Plowden, who co-manages the £3.6bn Baillie Gifford Global Alpha Growth and the £1.4bn Baillie Gifford International funds and is lead manager on the £1.9bn Monks Investment Trust, will step back from the business on 31 April 2021, the Edinburgh manager confirmed in an update seen by Portfolio Adviser.

Plowden has been with the business 38 years, becoming a senior partner in 2006.

Following his departure, fellow global alpha team manager Malcolm MacColl will become joint-senior partner alongside Andrew Telfer.

Additionally US equity manager Helen Xiong will join the global alpha team at the end of this month, becoming a “decision maker” effective 1 May 2021. She will sit alongside existing global alpha managers MacColl and Spencer Adair who have worked with Plowden on the Global Alpha Growth fund since launch in 2005.

Both the Baillie Gifford Global Alpha Growth and International funds are first quartile in the IA Global sector over one, three and five years.

The Monks Investment Trust has also consistently been in the top half of performers in the IT Global sector, retuning 116% since Plowden took the helm in March 2015, double the sector’s 58%.

James Anderson steps back from Long Term Global Growth team

Xiong’s space on the US equity team will be filled by Dave Bujnowski.

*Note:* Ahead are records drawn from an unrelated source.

(** C10: the rows that the cleaner returns are the long table in column
    major order without its incomplete rows.  The long table lists the
    period columns left to right and, under each, one observation per input
    row from top to bottom, so that the observation of the row [r] in the
    period column number [c] is at position [c * rows + r]; the final drop
    is a filter, which keeps the order of the rows that survive. *)
Theorem cleaning_dataframe_column_major (pd : Pandas) (df : DataFrame) :
  (forall out,
      cleaning_dataframe pd df = Ok out ->
      exists p,
        well_formed_headers df p /\
        out = filter (fun o => negb (incomplete o))
                     (long_table pd (sheet_format pd df p) df
                                 (nth p (retained df) 0) (periods df p))) /\
  (forall p,
      well_formed_headers df p ->
      labels_convert pd df p ->
      cleaning_dataframe pd df
      = Ok (filter (fun o => negb (incomplete o))
                   (long_table pd (sheet_format pd df p) df
                               (nth p (retained df) 0) (periods df p)))) /\
  (forall p k format,
      StronglySorted lt (periods df p) /\
      length (long_table pd format df k (periods df p))
      = length (periods df p) * length (data df) /\
      forall c r,
        c < length (periods df p) -> r < length (data df) ->
        nth_error (long_table pd format df k (periods df p)) (c * length (data df) + r)
        = Some (observe pd format df k (nth c (periods df p) 0) (nth r (data df) []))).
Proof.
  split; [|split].
  - intros out H.
    destruct (cleaning_dataframe_inv pd df out H) as [p [Hwf [_ ->]]].
    exists p. split; [assumption | reflexivity].
  - intros p Hwf Hparse.
    exact (cleaning_dataframe_success pd df p Hwf Hparse).
  - intros p k format. split; [apply StronglySorted_periods | split].
    + unfold long_table. rewrite length_flat_map.
      induction (periods df p) as [|i l IH]; simpl; [reflexivity|].
      now rewrite length_map, IH.
    + intros c r Hc Hr. unfold long_table.
      rewrite (nth_error_blocks _ (length (data df)) 0%nat) by
        (try (intros; apply length_map); assumption).
      rewrite nth_error_map, (nth_error_nth' _ []) by assumption.
      reflexivity.
Qed.

Lemma cleaning_dataframe_column_major_witness :
  exists p,
    well_formed_headers scenario_sheet p /\
    [fr_2020_01; de_2020_02]
    = filter (fun o => negb (incomplete o))
             (long_table sample_pandas (sheet_format sample_pandas scenario_sheet p)
                         scenario_sheet
                         (nth p (retained scenario_sheet) 0) (periods scenario_sheet p)).
Proof.
  apply (proj1 (cleaning_dataframe_column_major sample_pandas scenario_sheet)).
  reflexivity.
Defined.

(** * Properties of the summary loader *)

Lemma get_indexer_cons (k c : string) (cols : list string) :
  get_indexer k (c :: cols)
  = (if String.eqb c k then [0] else []) ++ map S (get_indexer k cols).
Proof.
  unfold get_indexer. cbn [length seq filter nth].
  rewrite <- seq_shift, filter_map_swap. cbn [nth].
  now destruct (String.eqb c k).
Qed.

Lemma get_indexer_absent (k : string) (cols : list string) :
  ~ In k cols -> get_indexer k cols = [].
Proof.
  intros H. unfold get_indexer. apply filter_none.
  intros i Hi. apply in_seq in Hi. apply String.eqb_neq.
  intros E. apply H. rewrite <- E. apply nth_In. lia.
Qed.

(** In a frame whose labels are distinct a label has one position. *)
Lemma get_indexer_unique (k : string) (cols : list string) :
  NoDup cols -> In k cols -> exists j, get_indexer k cols = [j].
Proof.
  induction 1 as [|c cols Hc Hnd IH]; intros Hin; [contradiction|].
  rewrite get_indexer_cons.
  destruct (String.eqb_spec c k) as [-> | Hne].
  - exists 0. now rewrite (get_indexer_absent k cols Hc).
  - destruct Hin as [E | Hin]; [contradiction|].
    destruct (IH Hin) as [j Hj]. exists (S j). now rewrite Hj.
Qed.

Lemma get_indexer_lookup (cols : list string) :
  forall (row : list cell) (k : string) (j : nat),
    get_indexer k cols = [j] -> nth j row nan = lookup cols row k.
Proof.
  induction cols as [|c cols IH]; intros row k j H; [discriminate|].
  rewrite get_indexer_cons in H.
  destruct row as [|x row]; simpl.
  - now destruct j.
  - destruct (String.eqb c k).
    + now injection H as <- _.
    + simpl in H. destruct (get_indexer k cols) as [|j' [|? ?]] eqn:E;
        try discriminate.
      injection H as <-. now apply IH.
Qed.

Lemma select_rows_map {A : Type} (f : A -> bool) (rows : list A) :
  select_rows (map f rows) rows = filter f rows.
Proof.
  induction rows as [|r rows IH]; simpl; [reflexivity|].
  now rewrite IH.
Qed.

Lemma filter_map_filter {A B : Type} (g : B -> bool) (f : A -> B) (h : A -> bool)
      (l : list A) :
  filter g (map f (filter h l)) = map f (filter (fun x => h x && g (f x)) l).
Proof.
  induction l as [|x l IH]; simpl; [reflexivity|].
  destruct (h x); simpl; [|exact IH].
  destruct (g (f x)); simpl; now rewrite IH.
Qed.

Lemma negb_existsb_map {A B : Type} (f : B -> bool) (g : A -> B) (l : list A) :
  negb (existsb f (map g l)) = forallb (fun x => negb (f (g x))) l.
Proof.
  induction l as [|x l IH]; simpl; [reflexivity|].
  now rewrite negb_orb, IH.
Qed.

(** Renaming the keys of a dictionary by it yields its values. *)
Lemma rename_keys (d : dict) :
  NoDup (keys d) -> map (rename_label d) (keys d) = map snd d.
Proof.
  unfold keys. induction d as [|[k v] d IH]; intros H; [reflexivity|].
  cbn [map fst snd] in *. inversion H as [|? ? Hk Hd]; subst.
  f_equal.
  - unfold rename_label. cbn [dict_get]. now rewrite String.eqb_refl.
  - rewrite <- (IH Hd). apply map_ext_in. intros k' Hk'.
    unfold rename_label. cbn [dict_get].
    destruct (String.eqb_spec k k') as [-> | _]; [contradiction | reflexivity].
Qed.

(** With distinct labels [loc] picks, for each label, the cell under it. *)
Lemma loc_lookup (mask : list bool) (labels : list string) (df : DataFrame) :
  NoDup (columns df) ->
  (forall k, In k labels -> In k (columns df)) ->
  loc mask labels df
  = Ok {| columns := labels;
          data := map (fun row => map (lookup (columns df) row) labels)
                      (select_rows mask (data df)) |}.
Proof.
  intros Hnd Hin. unfold loc.
  set (pos := fun k => hd 0 (get_indexer k (columns df))).
  assert (Hpos : forall k, In k labels -> get_indexer k (columns df) = [pos k]).
  { intros k Hk. destruct (get_indexer_unique k _ Hnd (Hin k Hk)) as [j Hj].
    unfold pos. now rewrite Hj. }
  assert (HmapM : mapM (fun l => match get_indexer l (columns df) with
                                 | [] => Raise (KeyError l)
                                 | js => Ok js
                                 end) labels
                  = Ok (map (fun k => [pos k]) labels)).
  { clear Hin. induction labels as [|k labels IH]; [reflexivity|].
    cbn [mapM map]. rewrite (Hpos k (or_introl eq_refl)). cbn [bind].
    rewrite IH; [reflexivity|]. intros k' Hk'. apply Hpos. now right. }
  rewrite HmapM. cbn [bind].
  assert (Hconcat : concat (map (fun k => [pos k]) labels) = map pos labels).
  { clear. induction labels as [|k labels IH]; simpl; [reflexivity | now rewrite IH]. }
  rewrite Hconcat. f_equal. f_equal.
  - rewrite map_map. rewrite <- (map_id labels) at 2.
    apply map_ext_in. intros k Hk.
    assert (Hj : In (pos k) (get_indexer k (columns df)))
      by (rewrite (Hpos k Hk); now left).
    now apply get_indexer_In in Hj.
  - apply map_ext. intros row. rewrite map_map.
    apply map_ext_in. intros k Hk.
    apply get_indexer_lookup. now apply Hpos.
Qed.

(** C8: on a summary sheet as read, with distinct labels, and a map whose
    keys are labels of the sheet, the loader keeps only the columns named by
    the keys, in the order of the keys and renamed by the map; it removes
    the rows whose first selected column reads Contents and the rows with a
    missing value in a selected column, and it keeps every other row, in the
    order of the sheet. *)
Theorem load_summary_rows (df : DataFrame) (columns_map : dict)
        (first : string) (more : list string) :
  NoDup (columns df) ->
  NoDup (keys columns_map) ->
  keys columns_map = first :: more ->
  (forall k, In k (keys columns_map) -> In k (columns df)) ->
  load_summary df columns_map
  = Ok {| columns := map snd columns_map;
          data := map (fun row => map (lookup (columns df) row) (keys columns_map))
                      (filter (summary_row_kept (columns df) first (keys columns_map))
                              (data df)) |}.
Proof.
  intros Hnd Hkeys Hfirst Hin. unfold load_summary.
  rewrite Hfirst. cbn [first_item bind]. rewrite <- Hfirst.
  assert (Hf : In first (columns df)) by (apply Hin; rewrite Hfirst; now left).
  destruct (get_indexer_unique first _ Hnd Hf) as [j Hj].
  unfold getitem. rewrite Hj. cbn [bind].
  rewrite (loc_lookup _ _ df Hnd Hin). cbn [bind].
  unfold rename, reset_index, dropna_frame. cbn [columns data].
  rewrite (rename_keys columns_map Hkeys). f_equal. f_equal.
  unfold column. rewrite map_map, select_rows_map, filter_map_filter.
  f_equal. apply filter_ext. intros row. unfold summary_row_kept.
  now rewrite (get_indexer_lookup _ row first j Hj), negb_existsb_map.
Qed.

Lemma load_summary_rows_witness :
  load_summary summary_sheet main_columns_map
  = Ok {| columns := ["sheet_name"; "base"; "description"];
          data := [ [CStr "Sheet 1"; CStr "2015=100"; CStr "All-items HICP"];
                    [CStr "Sheet 3"; CStr "2015=100"; CStr "Bread and cereals"] ] |}.
Proof.
  refine (load_summary_rows summary_sheet main_columns_map "Unnamed: 1"
            ["Unnamed: 3"; "Unnamed: 4"] _ _ eq_refl _).
  - repeat constructor; simpl; intuition discriminate.
  - repeat constructor; simpl; intuition discriminate.
  - intros k Hk. cbn in Hk |- *. intuition.
Defined.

Based in Baillie Gifford’s New York office, he has been with the fund group since 2018, joining from Coburn Ventures, a consulting and investment company, which he co-founded in 2005.

US equity head Tom Slater and portfolio managers Gary Robinson and Kirsty Gibson remain on the team.

Additionally Baillie Gifford said James Anderson would be taking a step back from the Long Term Global Growth team, leaving Mark Urquhart as the sole head. Anderson and Urquhart were two of the team’s original founders in 2003.

Baillie Gifford said that in recent years Anderson, who co-manages Baillie Gifford’s £9.3bn Scottish Mortgage Investment trust, had been taking a step back from the day to day management of the LTGG portfolios to focus on research “the task he enjoys the most”.

He will continue to co-manage Scottish Mortgage and the International Concentrated Growth Strategy and solely manage the Vanguard International Growth fund.

Urquhart and Slater will make decisions for the LTGG portfolios with input from Anderson and Shanghai-based John MacDougall.